2020 may have been one of the most challenging years in recent memory, but it was incredibly successful for captive insurance companies. 2021 is a year that has the potential to be even better. It is an excellent time for business owners to evaluate the captive insurance structure and capitalize on the opportunities.
This is not just my predictions; I went out to a few of the captive regulators globally to get their feeling and predictions for 2021. In addition, I surveyed many of our captive clients for their predictions on how they think they may change their captives in the coming year to manage the changing risk of their businesses.
First, what is a captive insurance company?
A captive insurance company is a closely held insurance corporation whose purpose is to underwrite property, casualty, liability and medical stop loss insurance for the parent company and any subsidiaries. While there are other additional functions, these organizations' primary goal is to handle enterprise risk management.

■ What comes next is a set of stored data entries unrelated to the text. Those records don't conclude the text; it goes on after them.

(** C8, as stated, fails: an exception that is no instance of [Exception]
    leaves the fetcher and then the script.  When the interpreter raises
    [KeyboardInterrupt] inside the call to the transcript service, the
    fetcher raises it on and draws no message, and so does the whole run. *)
Lemma keyboard_interrupt_escapes :
  @extract_transcript_details unit interrupted "dQw4w9WgXcQ" (fresh tt)
  = (Raises (NotAnError KeyboardInterrupt),
     {| world := tt; log := [Call_get_transcript "dQw4w9WgXcQ"] |}) /\
  @app unit interrupted pressed (fresh tt)
  = (Raises (NotAnError KeyboardInterrupt),
     {| world := tt;
        log := page_to_spinner "dQw4w9WgXcQ" ++
               [Call_get_transcript "dQw4w9WgXcQ"; St_spinner_exit] |}).
Proof. split; vm_compute; reflexivity. Qed.

(** C8, amended, on a transcript service that cannot be reached and on
    captions of which one has no text. *)
Lemma errors_are_caught_witness :
  runs (extract_transcript_details "dQw4w9WgXcQ")
       (fresh (refusing (OtherException "timed out"))) (Ok None)
       (served (refusing (OtherException "timed out")))
       [Call_get_transcript "dQw4w9WgXcQ";
        St_error "Error extracting transcript: timed out"] /\
  exists detail,
    runs (pipeline "dQw4w9WgXcQ")
         (fresh (serving [ {[ "text" := PyStr "Hello" ]};
                           {[ "start" := PyFloat (S754_zero false) ]} ]))
         (Ok tt)
         (served (serving [ {[ "text" := PyStr "Hello" ]};
                            {[ "start" := PyFloat (S754_zero false) ]} ]))
         [Call_get_transcript "dQw4w9WgXcQ";
          St_error ("Error extracting transcript: " +:+ detail)].
Proof.
  split.
  - assert (Hsvc :
      get_transcript "dQw4w9WgXcQ" (world (fresh (refusing (OtherException "timed out"))))
      = (Raise (OtherException "timed out"), served (refusing (OtherException "timed out"))))
      by reflexivity.
    destruct (errors_are_caught "dQw4w9WgXcQ" "" "" pressed
                (fresh (refusing (OtherException "timed out")))) as (H1 & _).
    destruct (H1 _ _ Hsvc) as (msg & -> & Hrun & _). exact Hrun.
  - assert (Hsvc :
      get_transcript "dQw4w9WgXcQ"
        (world (fresh (serving [ {[ "text" := PyStr "Hello" ]};
                                 {[ "start" := PyFloat (S754_zero false) ]} ])))
      = (Ok [ {[ "text" := PyStr "Hello" ]}; {[ "start" := PyFloat (S754_zero false) ]} ],
         served (serving [ {[ "text" := PyStr "Hello" ]};
                           {[ "start" := PyFloat (S754_zero false) ]} ])))
      by reflexivity.
    assert (Hin : ({[ "start" := PyFloat (S754_zero false) ]} : fragment)
                  ∈ [ ({[ "text" := PyStr "Hello" ]} : fragment);
                      {[ "start" := PyFloat (S754_zero false) ]} ])
      by (apply elem_of_cons; right; apply elem_of_cons; left; reflexivity).
    assert (Hbad : forall t,
              ~ has_text ({[ "start" := PyFloat (S754_zero false) ]} : fragment) t)
      by (intros t Ht; vm_compute in Ht; discriminate Ht).
    destruct (errors_are_caught "dQw4w9WgXcQ" "" "" pressed
                (fresh (serving [ {[ "text" := PyStr "Hello" ]};
                                  {[ "start" := PyFloat (S754_zero false) ]} ])))
      as (_ & H2 & _).
    destruct (H2 _ _ _ Hsvc Hin Hbad) as (detail & _ & Hrun).
    exists detail. exact Hrun.
Defined.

These closely held insurance companies provide uniquely designed solutions to assist the parent company and any subsidiaries cover the risk for entire enterprise and mitigate the risk that exists in any business.
How does a captive insurance company work?

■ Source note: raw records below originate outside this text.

(** ** The extraction pipeline

    The page fetcher is external: [session_get url] is the outcome of
    [self.session.get(url, timeout=15)], a response or a raised transport
    error.  A response carries its status code and the tree that
    [BeautifulSoup(response.text, 'html.parser')] builds from its body.
    [quote] is [urllib.parse.quote]. *)

Record response := Response { status_code : Z; soup_of : node }.

Section Pipeline.

Variable session_get : string -> outcome response.
Variable quote : string -> string.

Definition summary_url (symbol : string) : string :=
  "https://finance.yahoo.com/quote/" +:+ quote (upper symbol).

Definition analysis_url (symbol : string) : string :=
  "https://finance.yahoo.com/quote/" +:+ quote (upper symbol) +:+ "/analysis".

(** The result of a method whose [try] block may [return] early: [Some d] is
    the returned dictionary, [None] falls through to [return metrics]. *)
Definition finish (r : outcome (option (gmap string pyval)) * gmap string pyval)
    : outcome (gmap string pyval) :=
  match r with
  | (Ok (Some early), _) => Ok early
  | (Ok None, metrics) => Ok metrics
  | (Raise e, _) => Raise e
  end.

Definition _get_summary_metrics (symbol : string) : outcome (gmap string pyval) :=
  finish
    (try_all
       (let url := summary_url symbol in
        resp ← lift (session_get url);
        if negb (status_code resp =? 200) then
          mret (Some ({[ "error" :=
            PStr ("Failed to retrieve summary data: Status code " +:+ pretty (status_code resp)) ]}
            : gmap string pyval))
        else
          let soup := soup_of resp in
          _extract_current_price soup ;;
          _extract_by_testid soup ;;
          _extract_from_quote_stats soup ;;
          _extract_from_tables soup ;;
          mret None)
       (fun e => setitem "error" (PStr ("Error in summary metrics: " +:+ exn_str e)) ;; mret None)
       ∅).

Definition _get_growth_estimates (symbol : string) : outcome (gmap string pyval) :=
  finish
    (try_all
       (let url := analysis_url symbol in
        resp ← lift (session_get url);
        if negb (status_code resp =? 200) then
          mret (Some ({[ "error" :=
            PStr ("Failed to retrieve analysis data: Status code " +:+ pretty (status_code resp)) ]}
            : gmap string pyval))
        else
          let soup := soup_of resp in
          growth_estimate ← lift (_extract_growth_estimate_table soup symbol);
          match growth_estimate with
          | Some g => setitem "growth_estimate_next_year" (PFloat g)
          | None => mret tt
          end ;;
          mret None)
       (fun e => setitem "error" (PStr ("Error in growth estimates: " +:+ exn_str e)) ;; mret None)
       ∅).

Definition initial_metrics (symbol : string) : gmap string pyval :=
  <["symbol" := PStr (upper symbol)]>
  (<["current_price" := PNone]>
  (<["pe_ratio_ttm" := PNone]>
  (<["forward_dividend_rate" := PNone]>
  (<["forward_dividend_yield" := PNone]>
  (<["growth_estimate_next_year" := PNone]>
  (<["error" := PNone]> ∅)))))).

(** [get_key_metrics]: the outcome of the call and, when it returns, the
    dictionary returned. *)
Definition get_key_metrics (symbol : string) : outcome (gmap string pyval) :=
  let '(r, metrics) :=
    try_all
      (summary_metrics ← lift (_get_summary_metrics symbol);
       update summary_metrics ;;
       growth_metrics ← lift (_get_growth_estimates symbol);
       update growth_metrics)
      (fun e =>
         setitem "error" (PStr ("Error fetching metrics for " +:+ symbol +:+ ": " +:+ exn_str e)))
      (initial_metrics symbol) in
  _ ← r; Ok metrics.

End Pipeline.

(** ** Secondary metrics ([app.py]) *)

(** [metrics[key]] *)
Definition getitem (d : gmap string pyval) (key : string) : outcome pyval :=
  match d !! key with
  | Some v => Ok v
  | None => Raise (Exn KeyError key)
  end.

(** [v != 0] *)
Definition ne_zero (v : pyval) : bool :=
  match v with
  | PFloat q => negb (q_is_zero q)
  | _ => true
  end.

(** [a / b] *)
Definition truediv (a b : pyval) : outcome pyval :=
  match a, b with
  | PFloat x, PFloat y =>
      if q_is_zero y then Raise (Exn ZeroDivisionError "float division by zero")
      else Ok (PFloat (x / y))
  | _, _ => Raise (Exn TypeError "unsupported operand type(s) for /")
  end.

(** [a * b] on the operands the calculator multiplies. *)
Definition mul (a b : pyval) : outcome pyval :=
  match a, b with
  | PFloat x, PFloat y => Ok (PFloat (x * y))
  | _, _ => Raise (Exn TypeError "unsupported operand type(s) for *")
  end.

Definition peg_step (metrics additional_metrics : gmap string pyval)
    : outcome (gmap string pyval) :=
  if truthy (dict_get metrics "pe_ratio_ttm") && truthy (dict_get metrics "growth_estimate_next_year") then
    g ← getitem metrics "growth_estimate_next_year";
    if ne_zero g then
      pe ← getitem metrics "pe_ratio_ttm";
      g' ← getitem metrics "growth_estimate_next_year";
      r ← truediv pe g';
      Ok (<["peg_ratio" := r]> additional_metrics)
    else Ok additional_metrics
  else Ok additional_metrics.

Definition coverage_step (metrics additional_metrics : gmap string pyval)
    : outcome (gmap string pyval) :=
  if truthy (dict_get metrics "forward_dividend_rate") && truthy (dict_get metrics "current_price")
     && truthy (dict_get metrics "pe_ratio_ttm") then
    pe ← getitem metrics "pe_ratio_ttm";
    eps ← (if ne_zero pe then
             price ← getitem metrics "current_price";
             pe' ← getitem metrics "pe_ratio_ttm";
             truediv price pe'
           else Ok PNone);
    if truthy eps then
      let additional_metrics := <["estimated_eps" := eps]> additional_metrics in
      rate ← getitem metrics "forward_dividend_rate";
      if ne_zero rate then
        rate' ← getitem metrics "forward_dividend_rate";
        r ← truediv eps rate';
        Ok (<["dividend_coverage_ratio" := r]> additional_metrics)
      else Ok additional_metrics
    else Ok additional_metrics
  else Ok additional_metrics.

Definition pb_step (metrics additional_metrics : gmap string pyval)
    : outcome (gmap string pyval) :=
  if truthy (dict_get metrics "pe_ratio_ttm") && truthy (dict_get metrics "growth_estimate_next_year") then
    g ← getitem metrics "growth_estimate_next_year";
    estimated_roe ← (if truthy g then
                       g' ← getitem metrics "growth_estimate_next_year";
                       truediv g' (PFloat 100)
                     else Ok (PFloat (1 # 10)));
    pe ← getitem metrics "pe_ratio_ttm";
    r ← mul pe estimated_roe;
    Ok (<["estimated_pb_ratio" := r]> additional_metrics)
  else Ok additional_metrics.

Definition calculate_additional_metrics (metrics : gmap string pyval)
    : outcome (gmap string pyval) :=
  a1 ← peg_step metrics ∅;
  a2 ← coverage_step metrics a1;
  pb_step metrics a2.

(** ** Display ([format_metrics_display])

    [format_2f] is Python's formatting of a float with [:.2f]; [str_float] is
    [str] of a float. *)

Section Display.

Variable format_2f : Q -> string.
Variable str_float : Q -> string.

(** An f-string field without a format specification. *)
Definition format_plain (v : pyval) : string :=
  match v with
  | PNone => "None"
  | PFloat q => str_float q
  | PStr s => s
  end.

(** An f-string field with [:.2f]. *)
Definition format_fixed (v : pyval) : outcome string :=
  match v with
  | PFloat q => Ok (format_2f q)
  | PStr _ => Raise (Exn ValueError "Unknown format code 'f' for object of type 'str'")
  | PNone => Raise (Exn TypeError "unsupported format string passed to NoneType.__format__")
  end.

Definition display_line (metrics : gmap string pyval) (key label before after : string)
    : outcome string :=
  v ← getitem metrics key;
  if truthy v then
    v' ← getitem metrics key;
    text ← format_fixed v';
    Ok (label +:+ ": " +:+ before +:+ text +:+ after)
  else Ok (label +:+ ": N/A").

Definition display_lines (metrics : gmap string pyval) : outcome (list string) :=
  symbol ← getitem metrics "symbol";
  l1 ← display_line metrics "current_price" "Current Price" "$" "";
  l2 ← display_line metrics "pe_ratio_ttm" "PE Ratio (TTM)" "" "";
  l3 ← display_line metrics "forward_dividend_rate" "Forward Dividend Rate" "$" "";
  l4 ← display_line metrics "forward_dividend_yield" "Forward Dividend Yield" "" "%";
  l5 ← display_line metrics "growth_estimate_next_year" "Growth Estimate Next Year" "" "%";
  let lines := ["Symbol: " +:+ format_plain symbol; l1; l2; l3; l4; l5] in
  if truthy (dict_get metrics "error") then
    e ← getitem metrics "error";
    Ok (lines ++ ["Error: " +:+ format_plain e])%list
  else Ok lines.

Definition format_metrics_display (metrics : gmap string pyval) : outcome string :=
  lines ← display_lines metrics;
  Ok (join (String (ascii_of_N 10) EmptyString) lines).

End Display.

The easiest way to understand how captive insurance works is to look at its structure at the most basic level. A company starts a captive insurance company as a separate, stand-alone brother – sister company or a wholly owned subsidiary. The captive then goes through the necessary captive insurance law regulations and can operate as a licensed insurer.
It's the parent company's task to identify the risk of the subsidiaries that the captive insurance needs to underwrite. The captive insurance companies' job is to offer risk management services, write policies, set premiums, and accept the payments. It primarily functions as a risk management and financial management tool.
What innovations are regulators expecting?
Now that I've established a basic understanding of how captive insurance companies, let's look at what the global regulators expect to see in the coming year.
The COVID-19 pandemic has changed the business world as we know it. As more and more organizations move towards online work, hiring remote workers is becoming increasingly common. Organizations are using cloud storage services now more than ever before.
That is why captive insurance industries are seeing a much higher demand for cyber insurance. By providing private insurance solutions that address cyber insurance, captives will be increased demand in 2021.
Right after the increase in cyber insurance, the second aspect that holds a lot of potential for captive insurance companies in 2021 is employee benefits. As employees are working remotely, the rise of COVID and increasing medical expenses has caused the price of medical insurance to go through the roof. Organizations are looking to captives to provide them with sophisticated risk management advice and provide them with a solution.
One of the quickest ways businesses can get a handle on their rising costs and shrinking benefits is with a captive. Companies need to review the feasibility of putting their benefit program inside a managed self-insured plan and reinsuring the specific and aggregate stop loss coverage through a combination of a captive insurance company and commercial reinsurance.
The impact of climate change is being seen worldwide, and more governments are looking to make dynamic policy changes to combat environmental deterioration.
While that might not impact how the environmental liability insurance functions, it certainly does have an impact on the premium that the organizations have to play. As a result, businesses turn to captive insurance companies to find the most ideal enterprise risk management solution for them.
2020 was a golden year for the captive insurance industry
Last year was exceptionally useful and profitable for captive insurance companies and their owners. As mentioned above, we also saw an increase in the formation and funding of existing captive insurance companies specifically to cover cyber insurance, group medical benefits, and environmental liability solutions.
We had a marked increase in companies holding their employee benefits inside their captives. Regulations expect that this level of demand from these new sources is only going to increase in 2021. The future looks bright for captive insurance companies that can capitalize on these areas.
What are potential gaps that captive insurance companies can capitalize on?
One of the main issues that arose due to the COVID-19 pandemic is that many organizations had to alter their production methods completely. As a result, to ensure that they can retain their customers, companies are looking to use captive insurance to provide extended warranties. These warranties can entice their customers, and make them comfortable with products that may have had to change due to available components or manufacturing methods.
Additionally, another area that will prove to be lucrative in the coming year is supply chain interruption insurance. The pandemic has seen an increased level of interruption in the supply chain of businesses globally. As a result, organizations are using their captives or forming new captives to insure against unexpected supply chain interruptions.
There's no denying that the pandemic had a severe impact on the global economy in the year 2020. However, the captive insurance industry managed to thrive and looks to repeat the same in 2021.